ELISAs were used to determine the immune response of mice injected with one of the three types of SIV–GVNPs and the strongest immune response was shown by GVNPs displaying a portion of the Tat protein [50]. From cultured macrophages, the cytokines produced following exposure to these GNVPs that displayed SIV epitopes were also investigated [65]. Using archived sera samples, the specific antibody isotype was determined for the GVNPs displaying fragments of the Tet, Rev and Nef1 SIV proteins, with IgG1 the predominant isotype [50, 65]. The dominant cytokines released throughout the immunization process were IL-10 and IL-12, which peaked after 12 h for the GVNPs displaying Tat and Rev [65]. For Nef1-GVNPs, the IL10 response peaked after 24 h and was at a much higher level [65]. This work also tracked the time taken for gas vesicles to degrade within macrophages, by visualizing clusters of immunostained GVNPs [65]. Along with Western blots, the study showed that the Tat, Rev and Nef1 proteins were degraded at a much faster rate than the GvpC proteins, which, although partially degraded, still remained at detectable levels within macrophages after 120 h [65].

This recombinant approach was subsequently used to produce GVNPs displaying three different outer-membrane proteins from Chlamydia trachomatis [66]. These proteins were: the major outer membrane protein (MOMP), outer membrane complex B (OcmB) and polymorphic outer-membrane protein D (PompD), each of which have been proposed to have roles in the virulence of C. trachomatis and have been suggested as potential vaccine candidates [67–69]. Western blots performed using anti-GvpC and anti- Chlamydia antibodies, as well as sera from patients with Chlamydia infections, were used to detect the presence of MOMP, PompD and OcmB fragments on the surface of the GVNPs [66]. The GVNPs were confirmed to have been taken up by the cells using immunostained human foreskin fibroblast cells, where the nanoparticles were broken down and the Chlamydia antigens displayed on the cell surface [66].

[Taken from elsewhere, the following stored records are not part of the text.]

Lemma report_condition_nonzero (epochs epoch : Z) :
  (epochs / 10 <> 0)%Z ->
  Training.report_condition epochs epoch
  = Py.Ok ((epoch + 1) mod (epochs / 10) =? 0)%Z.
Proof.
move=> /Z.eqb_neq Hd.
by rewrite /Training.report_condition floordiv_10 /= /Py.mod_ Hd.
Qed.

Lemma report_condition_zero (epochs epoch : Z) :
  (epochs / 10 = 0)%Z ->
  Training.report_condition epochs epoch = Py.Raise Py.ZeroDivisionError.
Proof.
move=> Hd.
by rewrite /Training.report_condition floordiv_10 /= /Py.mod_ Hd.
Qed.

Lemma divisor_zero_iff (epochs : Z) :
  (0 < epochs)%Z -> (epochs / 10 = 0 <-> epochs < 10)%Z.
Proof.
move=> Hpos; rewrite Z.div_small_iff //; lia.
Qed.

(** C10. Inside the loop (0 <= epoch < epochs) the condition
    (epoch + 1) % (epochs // 10) is evaluated without error exactly when
    epochs >= 10; below that the divisor epochs // 10 is 0 and the modulo
    raises ZeroDivisionError.  With epochs = 1000 the divisor is 100 and no
    epoch raises. *)
Theorem report_condition_defined (epochs epoch : Z) :
  (0 <= epoch < epochs)%Z ->
  [/\ Py.is_ok (Training.report_condition epochs epoch) <-> (10 <= epochs)%Z,
      (epochs < 10)%Z ->
      Py.floordiv epochs 10 = Py.Ok 0%Z
      /\ Training.report_condition epochs epoch = Py.Raise Py.ZeroDivisionError,
      Py.floordiv Config.epochs 10 = Py.Ok 100%Z
    & forall e : Z, Py.is_ok (Training.report_condition Config.epochs e)].
Proof.
move=> Hin.
have Hpos : (0 < epochs)%Z by lia.
have Hz := divisor_zero_iff Hpos.
split.
- split.
  + case: (Z.eq_dec (epochs / 10) 0) => [Hd|Hd]; last by lia.
    by rewrite report_condition_zero.
  + move=> Hge; rewrite report_condition_nonzero //; lia.
- move=> Hlt; have Hd : (epochs / 10 = 0)%Z by apply/Hz.
  by rewrite report_condition_zero // floordiv_10 Hd.
- by [].
- by move=> e; rewrite report_condition_nonzero.
Qed.

Lemma report_condition_defined_witness :
  Py.is_ok (Training.report_condition 1000 99) <-> (10 <= 1000)%Z.
Proof.
have H : (0 <= 99 < 1000)%Z by lia.
by case: (report_condition_defined H).
Defined.

End ReportFacts.

(* --------------------------------------------------------------------- *)
(* The training loop                                                      *)
(* --------------------------------------------------------------------- *)

Section TrainingFacts.

Variables Model Batch Num : Type.
Variable zero : Num.
Variable add : Num -> Num -> Num.
Variable div_int : Num -> Z -> Num.
Variable train_step : Model -> Batch -> Model * Num.
Variable trainloader : Z -> seq Batch.

Notation line := (Training.line Num).
Notation state := (Training.state Model Num).
Notation run_batches := (Training.run_batches zero add train_step).
Notation epoch_body :=
  (Training.epoch_body zero add div_int train_step trainloader).
Notation train := (Training.train zero add div_int train_step trainloader).

(* What the console shows of a line besides the loss. *)
Definition header (l : line) : Z * Z :=
  (Training.epoch_number l, Training.batches_per_epoch l).

(* Does epoch `e` of a run of `epochs` epochs report? *)
Definition reports (epochs e : Z) : bool :=
  ((e + 1) mod (epochs / 10) =? 0)%Z.

Lemma fold_batches_index (bs : seq Batch) (a : nat) (m : Model)
    (i0 : option Z) (r : Num) :
  (foldl (fun acc kb =>
            let '(m1, _, running_loss) := acc in
            let '(m2, loss) := train_step m1 kb.2 in
            (m2, Some kb.1, add running_loss loss))
         (m, i0, r)
         (zip [seq Z.of_nat k | k <- iota a (size bs)] bs)).1.2
  = if bs is [::] then i0 else Some (Z.of_nat (a + size bs).-1).
Proof.
elim: bs a m i0 r => [|b bs IH] a m i0 r //.
rewrite [size _]/= [iota _ _]/= [map _ _]/= [zip _ _]/= [foldl _ _ _]/=.
case: (train_step m b) => m2 loss.
rewrite IH; case: bs {IH} => [|b' bs]; first by rewrite addn1.
by rewrite addSnnS.
Qed.

(* After the inner loop, i is the index of the last batch; it keeps its
   old value when the loader yields nothing. *)
Lemma run_batches_index (m : Model) (i0 : option Z) (bs : seq Batch) :
  (run_batches m i0 bs).1.2
  = if bs is [::] then i0 else Some (Z.of_nat (size bs).-1).
Proof.
rewrite /Training.run_batches /Training.enumerate /Py.range Nat2Z.id.
exact: fold_batches_index.
Qed.

Lemma for_each_console (epochs : Z) (es : seq Z) (st : state) :
  (epochs / 10 <> 0)%Z ->
  all (fun e => ~~ nilp (trainloader e)) es ->
  exists2 st' : state,
    Training.for_each (epoch_body epochs) st es = Py.Ok st'
    & [seq header l | l <- Training.console st']
      = [seq header l | l <- Training.console st]
        ++ [seq ((e + 1)%Z, Z.of_nat (size (trainloader e)))
               | e <- es & reports epochs e].
Proof.
move=> Hd; elim: es st => [|e es IH] st /=.
  by move=> _; exists st => //; rewrite cats0.
case/andP=> He Hes.
rewrite /Training.epoch_body.
have := run_batches_index (Training.model st) (Training.i st) (trainloader e).
case: (run_batches _ _ _) => [[m i1] rl] /= ->.
rewrite report_condition_nonzero // /= -/(reports epochs e).
case Hb: (trainloader e) He => [|b bs] // _.
case: (reports epochs e) => /=.
- set st1 := Training.State _ _ _.
  have [st' Hrun Hcons] := IH st1 Hes; exists st' => //.
  rewrite Hcons /st1 /= map_rcons -cats1 -catA /=.
  congr (_ ++ (_ :: _)); rewrite /header /=; congr pair.
  by rewrite Hb [size _]/= Nat2Z.inj_succ Z.add_1_r.
- set st1 := Training.State _ _ _.
  by have [st' Hrun Hcons] := IH st1 Hes; exists st'.
Qed.


End TrainingFacts.


(* --------------------------------------------------------------------- *)
(* Min-max scaling                                                        *)
(* --------------------------------------------------------------------- *)

Section ScalerFacts.
(** * alinea.astk.TimeControl: scheduling utilities for simulations

    A shallow embedding of [src/alinea/astk/TimeControl.py] (Python 2) and
    the properties of its schedulers and partitioners.

    Conventions of the embedding:
    - a Python value that the module only stores or compares is a [Py.value];
    - a call that may raise returns a [Py.result];
    - an object with mutable state is passed explicitly: a method returns its
      outcome together with the object after the call;
    - an iterator is a state with a [next] step; [Py.consume] is the driver
      of a [for] loop (or of [list(...)]) over it;
    - [zip] is the library's [zip], as long as the shorter of its lists. *)

From Stdlib Require Import ZArith QArith Qround Qfield Lia.
From stdpp Require Import base option list gmap strings sorting.

Close Scope Q_scope.

(** ** Python values, exceptions and builtins *)

Module Py.

Inductive exn :=
| StopIteration
| TypeError
| ZeroDivisionError
| AttributeError
| IndexError
| ValueError
| Raised (msg : string).

Inductive value :=
| None_
| Bool (b : bool)
| Int (z : Z)
| Str (s : string)
| Obj (id : positive).
(** [Obj] stands for a data object that is only stored and passed on: it is
    no number, and distinct from [None] and from the booleans. *)

#[global] Instance exn_eq_dec : EqDecision exn.
Proof. solve_decision. Defined.

#[global] Instance value_eq_dec : EqDecision value.
Proof. solve_decision. Defined.

Inductive result (A : Type) :=
| Ok (a : A)
| Raise (e : exn).

Arguments Ok {A} a.
Arguments Raise {A} e.

#[global] Instance result_ret : MRet result := @Ok.

#[global] Instance result_bind : MBind result :=
  λ A B f m, match m with Ok a => f a | Raise e => Raise e end.

#[global] Instance result_fmap : FMap result :=
  λ A B f m, match m with Ok a => Ok (f a) | Raise e => Raise e end.

(** [try: body except: handler] with a bare [except], which catches all. *)
Definition try_except {A} (body : result A) (handler : result A) : result A :=
  match body with
  | Ok a => Ok a
  | Raise _ => handler
  end.

(** [range(n)] on an integer (Python 2: a list). *)
Definition range_int (n : Z) : list Z := seqZ 0 n.

(** [range(x)] on any value: an integer or a bool, else [TypeError]. *)
Definition range (x : value) : result (list Z) :=
  match x with
  | Int n => Ok (range_int n)
  | Bool b => Ok (range_int (Z.b2z b))
  | _ => Raise TypeError
  end.

(** [i % x] for an integer [i]: floor modulo, the sign of the divisor. *)
Definition mod_ (i : Z) (x : value) : result Z :=
  match x with
  | Int d => if decide (d = 0%Z) then Raise ZeroDivisionError else Ok (i mod d)%Z
  | Bool b => if b then Ok (i mod 1)%Z else Raise ZeroDivisionError
  | _ => Raise TypeError
  end.

(** [int(q)] on a number: truncation towards zero. *)
Definition int (q : Q) : Z := Z.quot (Qnum q) (Zpos (Qden q)).

(** [reduce(f, l)] without an initial value. *)
Definition reduce {A} (f : A → A → A) (l : list A) : result A :=
  match l with
  | [] => Raise TypeError
  | x :: xs => Ok (foldl f x xs)
  end.

(** [dict(pairs)]: a later pair replaces an earlier one with its key. *)
Definition dict {V} (pairs : list (string * V)) : gmap string V :=
  foldl (λ m kv, <[kv.1 := kv.2]> m) ∅ pairs.

(** The driver of [for x in it] and of [list(it)]: call [next] until it
    raises, and keep what it returned; the exception that ended the loop is
    returned with the final state ([StopIteration] for a normal end).
    [None]: the iterator was not exhausted within [fuel] calls. *)
Fixpoint consume {S A} (next : S → result A * S) (fuel : nat) (s : S)
  : option (list A * exn * S) :=
  match fuel with
  | O => None
  | Datatypes.S fuel' =>
      match next s with
      | (Raise e, s') => Some ([], e, s')
      | (Ok x, s') =>
          match consume next fuel' s' with
          | Some (xs, e, s'') => Some (x :: xs, e, s'')
          | None => None
          end
      end
  end.

(** What a loop over an iterator sees: the items and the exception that
    ended it, without the iterator. *)
Definition yielded {S A} (r : option (list A * exn * S)) : option (list A * exn) :=
  (λ x, (x.1.1, x.1.2)) <$> r.

(** [n] calls of [next] on an iterator, whatever they return or raise. *)
Definition advance {S A} (next : S → result A * S) (n : nat) (s : S) : S :=
  Nat.iter n (λ s, (next s).2) s.

End Py.

Import Py.

(** ** TimeControlSet *)

Module TimeControlSet.

(** An instance is its [__dict__]. *)
Abbreviation t := (gmap string value).

(** Names that [hasattr] finds on every instance without looking in its
    [__dict__]: the attributes of the (old-style) class and of instances. *)
Definition class_attrs : list string :=
  ["__class__"; "__dict__"; "__doc__"; "__init__"; "__module__"; "check"]%string.

Definition __init__ (kwd : gmap string value) : t := kwd ∪ (∅ : gmap string value).

Definition hasattr (self : t) (attname : string) : bool :=
  bool_decide (is_Some (self !! attname)) || bool_decide (attname ∈ class_attrs).

Definition setattr (self : t) (attname : string) (v : value) : t :=
  <[attname := v]> self.

Definition check (self : t) (attname : string) (defaultvalue : value) : t :=
  if negb (hasattr self attname) then setattr self attname defaultvalue else self.

End TimeControlSet.

(** ** simple_delay_timing *)

(** The generator expression of [simple_delay_timing]: [range(steps)] is
    evaluated when the generator is created, the body [i % delay] at each
    [next]. [g_range] is what is left of the range. *)
Record generator := Generator { g_delay : value; g_range : list Z }.

Definition simple_delay_timing (delay steps : value) : result generator :=
  r ← range steps; mret (Generator delay r).

(** [next] of the generator; a generator that raised is finished. *)
Definition generator_next (g : generator) : result TimeControlSet.t * generator :=
  match g_range g with
  | [] => (Raise StopIteration, g)
  | i :: rest =>
      match mod_ i (g_delay g) with
      | Raise e => (Raise e, Generator (g_delay g) [])
      | Ok m =>
          (Ok (if negb (bool_decide (m ≠ 0%Z))
               then TimeControlSet.__init__ {["dt"%string := g_delay g]}
               else TimeControlSet.__init__ {["dt"%string := Int 0]}),
           Generator (g_delay g) rest)
      end
  end.

(** ** TimeControl *)

Module TimeControl.
Section WithModel.

(** The object that [model.timing(...)] returns belongs to the model: it is
    kept abstract, with the outcome of its [next] method. The call itself is
    taken to depend on its arguments only. *)
Context {ModelIter : Type}.
Variable model_next : ModelIter → result TimeControlSet.t * ModelIter.

(** The [model] argument: [None], or an object with or without a [timing]
    method. *)
Inductive model_arg :=
| NoModel
| Model (timing : option (value → value → value → value → result ModelIter)).

(** [model.timing(delay=..., steps=..., weather=..., start_date=...)] *)
Definition call_timing (model : model_arg) (delay steps weather start_date : value)
  : result ModelIter :=
  match model with
  | NoModel => Raise AttributeError
  | Model None => Raise AttributeError
  | Model (Some timing) => timing delay steps weather start_date
  end.

Inductive timing_iter :=
| FromModel (it : ModelIter)
| FromDelay (g : generator).

Record t := Build {
  delay : value;
  steps : value;
  model : model_arg;
  weather : value;
  start_date : value;
  _timing : timing_iter
}.

Definition warning : string := "Warning : not able to call model.timing correctly !!!".

(** The constructor, with the lines it prints. *)
Definition __init__ (delay steps : value) (model : model_arg) (weather start_date : value)
  : list string * result t :=
  match call_timing model delay steps weather start_date with
  | Ok it => ([], Ok (Build delay steps model weather start_date (FromModel it)))
  | Raise _ =>
      (match model with NoModel => [] | Model _ => [warning] end,
       g ← try_except (simple_delay_timing delay steps)
                      (simple_delay_timing (Int 1) (Int 1));
       mret (Build delay steps model weather start_date (FromDelay g)))
  end.

Definition __iter__ (self : t) : list string * result t :=
  __init__ (delay self) (steps self) (model self) (weather self) (start_date self).

Definition with_timing (self : t) (tm : timing_iter) : t :=
  Build (delay self) (steps self) (model self) (weather self) (start_date self) tm.

Definition next (self : t) : result TimeControlSet.t * t :=
  match _timing self with
  | FromModel it =>
      let '(r, it') := model_next it in (r, with_timing self (FromModel it'))
  | FromDelay g =>
      let '(r, g') := generator_next g in (r, with_timing self (FromDelay g'))
  end.

End WithModel.

Arguments model_arg : clear implicits.
Arguments timing_iter : clear implicits.
Arguments t : clear implicits.

End TimeControl.

(** ** TimeControler *)

Module TimeControler.
Section Streams.

Context {A : Type}.

(** The values of the keyword arguments: finite step sources.
    - [Seq l]: a sequence such as a list; [iter] gives an iterator over it,
      it has no [next] of its own;
    - [SeqIter rest]: an iterator over a sequence, [rest] still to come;
      [iter] gives the iterator itself;
    - [Restartable all rest]: an object in the style of [Timing] and
      [TimeControl]; [iter] gives a fresh object, [next] pulls from [rest]. *)
Inductive stream :=
| Seq (l : list A)
| SeqIter (rest : list A)
| Restartable (all rest : list A).

Definition py_iter (v : stream) : stream :=
  match v with
  | Seq l => SeqIter l
  | SeqIter rest => SeqIter rest
  | Restartable all _ => Restartable all all
  end.
(** * Shallow embedding of stevenarella's [world] module (src/world/mod.rs)

    The storage core: bit-packed palette indices, palette-compressed
    [Section]s, [Chunk] columns of 16 optional sections, the [World] map
    from column positions to chunks, snapshots and the column loader.

    Conventions of the embedding:
    - Rust [i32]/[usize] arithmetic is modelled on [Z]/[nat]; the shifts and
      masks are written with [Z.shiftr], [Z.shiftl], [Z.land], [Z.lor].
    - A Rust panic (a missing [HashMap] key, an [Option::unwrap] on [None],
      an out-of-range read of a [Vec]) is [None] in the [option] monad.
    - The [u32] reference counts of the palette wrap modulo 2^32. *)

From Stdlib Require Import ZArith Lia.
From stdpp Require Import base gmap list options.

Local Open Scope nat_scope.

(** ** Block values *)

(** Modelled from the spec: [block::Block] (the block registry module
    [world/block] is not part of src/).  An opaque comparable value with
    the two reserved sentinels "empty/air" and "missing"; every other
    variant is a domain block, identified here by its number. *)
Inductive Block : Type :=
| Air
| Missing
| Other (id : nat).

#[global] Instance Block_eq_dec : EqDecision Block.
Proof. solve_decision. Defined.

(** Modelled from the spec: the registry's stable numeric id of a block
    ([get_steven_id]) and its inverse ([by_steven_id]). *)
Definition get_steven_id (b : Block) : nat :=
  match b with
  | Air => 0
  | Missing => 1
  | Other n => S (S n)
  end.
Lemma wildcard_deferred_witness :
  gen_format_string lp64 (["i"] ++ "4s:*" :: ["d"]) None true
    = (["i"] ++ "4s:*" :: ["d"], Return "i{0}d")
  /\ calcsize lp64 "i{0}d" = None
  /\ calcsize lp64 ("=" +:+ "i{0}d") = None.
Proof.
  apply (wildcard_deferred lp64 ["i"] ["d"] "4s:*" "4s" [("i", 4)] [("d", 8)] true).
  - repeat constructor.
  - repeat constructor.
  - reflexivity.
  - discriminate.
Defined.

(** X8.  A wildcard pattern that takes no byte ends the function in
    ZeroDivisionError as soon as a size is given, whatever the size: the
    division on line 137 comes before the test of the remainder. *)
Theorem zero_width_wildcard (p : platform) (pre post : list string)
    (w pattern : string) (pre_parts post_parts : list (string * Z))
    (sz : Z) (expand : bool) :
  fixed_parts p pre pre_parts ->
  fixed_parts p post post_parts ->
  classify w = Return (pattern, None) ->
  pattern <> EmptyString ->
  calcsize p pattern = Some 0 ->
  gen_format_string p (pre ++ w :: post) (Some sz) expand
  = (pre ++ w :: post, Raise ZeroDivisionError).
Proof.
  intros Hpre Hpost Hw Hne Hzero. unfold gen_format_string.
  destruct (decide (pre ++ w :: post = ["*"])) as [Heq|_];
    [destruct (one_wildcard_not_fallback pre post w pattern Hw Heq)|].
  rewrite (scan_one_wildcard p pre post w pattern _ _ Hpre Hpost Hw).
  cbn [special_pattern cumsize fmt special_index default]. unfold id.
  now rewrite (truthy_nonempty pattern Hne), Hzero.
Qed.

Recombinant GVNPs have also been produced displaying fragments of the Salmonella enterica serovar Typhi SopB protein and a Plasmodium falciparum enolase [40, 43–45]. Current vaccines for Salmonella enterica serovar Typhi use the Vi capsular polysaccharide subunit or live-attenuated vaccines [70]. However, the effectiveness of these vaccines is reduced by the need for multiple doses and there are also stability issues [70]. GVNPs were developed as an alternative Salmonella enterica vaccine candidate, with fragments of the secreted effector protein, SopB, fused to GvpC [40]. The sopB gene fragments were codon-optimized for expression in Halobacterium and the protein conformation on the GVNP was tested using antigen-specific sera [40]. For the first time using a recombinant GVNP vaccine, a live challenge was administered whereby mice were exposed to 107 virulent Salmonella after the mice had been immunized and received a booster of the GVNP SopB vaccine [40]. A significant immune response was observed with increases in IFN-γ, IL-2 and IL-9, along with a reduction in the bacterial load of mice exposed to the vaccine compared with the NRC-1 GVNP control [40, 43]. The bacterial counts from the spleen, liver and mesenteric lymph nodes of mice exposed to the GVNP-SopB vaccine were reduced by at least two orders of magnitude [40, 43].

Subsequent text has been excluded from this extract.